Este contexto de reinvenção de tempos e brincadeiras especiais obriga a reinvenção da família e da escola. É neste compromisso de resgatar o tempo e o espaço de crescimento saudável da criança que surgem as inovações pedagógicas mais anciãs de sempre: as cozinhas de lama.

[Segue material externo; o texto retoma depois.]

(** * Planet Zero: the monthly simulator and its governance policy

    A shallow embedding of [src/pz_model.py] (the core simulator
    [simulate_pz] and the policy functions), of the two trajectory
    re-implementations [run_path_until] in [src/phase2_viability_grid.py]
    and [dashboard/phase2_dashboard.py], of the threshold query
    [first_crossing_month], of the grid and dashboard drivers, of the
    Phase 1 simulator of [src/common.py] and of the sweeps.

    Numbers.  The development has two models of Python's [float].

    The exact model, in which the general theorems are proved, takes
    floats as rationals [Q]: every operation is exact and never
    overflows.  The one place where the code manufactures an infinity
    ([float("inf")] / [np.inf] for the coverage when costs are not
    positive) is modelled by the type [coverage], which adds [PInf].
    Python [int] values are [Z], and an [int] operand of a mixed
    operation is injected into [Q].  A [ZeroDivisionError] is the
    [None] of an [option].  What this model leaves out is rounding,
    overflow to an infinity or a NaN, and the [OverflowError] of an
    [int] too large for a float or of a power out of range.  The
    theorems proved in it are therefore of two kinds: statements about
    control flow, counters and comparisons, which hold whichever way a
    rounding falls; and statements about the values, which carry the
    hypothesis that the run stays in the finite range of the floats
    ([run_in_range]) or that an [int] converts.

    The binary64 model ([Float64]) is [simulate_pz] over the IEEE 754
    floats themselves, with their rounding, infinities and NaN.  It is
    used to evaluate the program on concrete inputs outside the finite
    range, where the exact model does not follow it. *)

From Stdlib Require Import ZArith QArith Qabs Qpower Lqa Lia List Bool.
From Stdlib Require Import PrimFloat FloatOps SpecFloat.
Import ListNotations.

Local Open Scope Z_scope.
Local Open Scope Q_scope.

(** ** Comparisons and Python's [min] / [max] *)

Definition Qltb (x y : Q) : bool := negb (Qle_bool y x).
Definition Qleb (x y : Q) : bool := Qle_bool x y.

(** Python's [min(a, b)] keeps [a] unless [b < a]; [max(a, b)] keeps [a]
    unless [b > a]. *)
Definition py_min (a b : Q) : Q := if Qltb b a then b else a.
Definition py_max (a b : Q) : Q := if Qltb a b then b else a.

(** [def clamp(x, lo, hi): return max(lo, min(hi, x))] *)
Definition clamp (x lo hi : Q) : Q := py_max lo (py_min hi x).

(** ** Parameters ([class PZParams]) *)

Record PZParams := mkPZParams {
  (* Finance *)
  r_annual : Q;
  (* Starting state *)
  A0 : Q;
  m0 : Q;
  employees0 : Z;
  (* Costs *)
  cost_per_employee : Q;
  other_fixed_costs : Q;
  (* BPZ internal allocation *)
  fs_pct_of_bpz : Q;
  impact_pct_of_bpz_rem : Q;
  internal_pct_of_bpz_rem : Q;
  (* Internal split *)
  rd_pct_of_internal : Q;
  wellbeing_pct_of_internal : Q;
  legal_pct_of_internal : Q;
  (* Growth dynamics *)
  churn_rate : Q;
  acq_churn_ratio : Q;
  k_acq : Q;
  km_margin : Q;
  krd_margin : Q;
  max_margin_growth : Q;
  (* Hiring rule *)
  hire_cooldown_months : Z;
  hire_trigger_buffer : Q;
  (* Governance for p *)
  use_dynamic_p : bool;
  p_override : Q;
  p4_max : Q;
  rev_growth : Q
}.

(** The dataclass defaults. *)
Definition default_params : PZParams := {|
  r_annual := 0.04;
  A0 := 100; m0 := 25; employees0 := 2%Z;
  cost_per_employee := 1000; other_fixed_costs := 0;
  fs_pct_of_bpz := 0.30;
  impact_pct_of_bpz_rem := 0.60; internal_pct_of_bpz_rem := 0.40;
  rd_pct_of_internal := 0.60; wellbeing_pct_of_internal := 0.25;
  legal_pct_of_internal := 0.15;
  churn_rate := 0.03; acq_churn_ratio := 1; k_acq := 0.20;
  km_margin := 0.010; krd_margin := 0.006; max_margin_growth := 0.03;
  hire_cooldown_months := 3%Z; hire_trigger_buffer := 1.20;
  use_dynamic_p := true; p_override := -1; p4_max := 0.70;
  rev_growth := 0
|}.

Na Apia utilizámos uma parcela de terra esquecia, uma horta que deixou de dar frutos há muito tempo, um terreno infértil. Era preciso regressar à aventura de um espaço livre e desafiante. A pouco e pouco foram chegando os materiais de que são feitos os sonhos. A contribuição generosa dos pais equipou a cozinha de uma panóplia de tachos, frigideiras, cafeteiras, colheres e outros utensílios que serviram de ponte para o jogo simbólico. Os materiais naturais e os amigos de sempre já lá estavam à nossa espera. Sempre lá estiveram, nós é que não os tinhamos visto.
E, foi assim que, num início de de dia soalheiro, inaugurámos este espaço exterior prolongamento do espaço interior. Numa azáfama de mãos adultas trocaram-se roupas, colocaram-se capas e calçaram-se galochas. Num instante o páteo ficou pintalgado de pés coloridos com as galochas de todas as cores do arco-íris a desafiarem o castanho da terra e a transparência da água. Depois começaram os primeiros jogos inventados, as brincadeiras solitárias ou com pares em torno da terra, água, folhas, troncos e fragmentos de rochas.
Neste cantinho da natureza e imaginação há um encontro natural da criança consigo mesma e com os outros. Um momento de silêncio (uma raridade por estas bandas) de descontração e relaxamento onde cada criança se encontra profundamente comprometida com o jogo simbólico que permanentemente cria e recria.
Encontrámos mão que afagam a lama, colheres que mexem e rodopiam paus, rochas e folhas numa alquimia perfeita de momentos felizes. O aqui e agora vividos plenamente desafiando as amarras do tempo e dos espaços estruturados.
Nestes preciosos instantes, as crianças foram reis do espaço, legisladores das regras do jogo, realizadores deste filme e senhores do seu tempo. Eram somente mãos que afagavam a terra, olhos que viam as folhas esquecidas e os troncos perdidos, ouvidos que escutavam os sons da brincadeira criada, envolvidos no aroma quente da terra molhada.
A brincar em liberdade construíram ativamente a autonomia e a relação com os outros. Nesta situação onde não há resultados, não há erros nem prémios, não há tempo a perder para de mangas arregaçadas deixar fluir a experimentação e a criatividade. Experienciando a liberdade, todas as áreas do conhecimento como a matemática, geologia e química se interligam num todo coerente e consistente.
Brincar sem paredes nem tetos, num ambiente natural estabelecendo conexões positivas com a Natureza e criando uma plataforma ecológica que temos o dever de construir para a gerações vindouras, proporciona descobertas insuspeitáveis e faz repensar todo o processo de ensino-aprendizagem.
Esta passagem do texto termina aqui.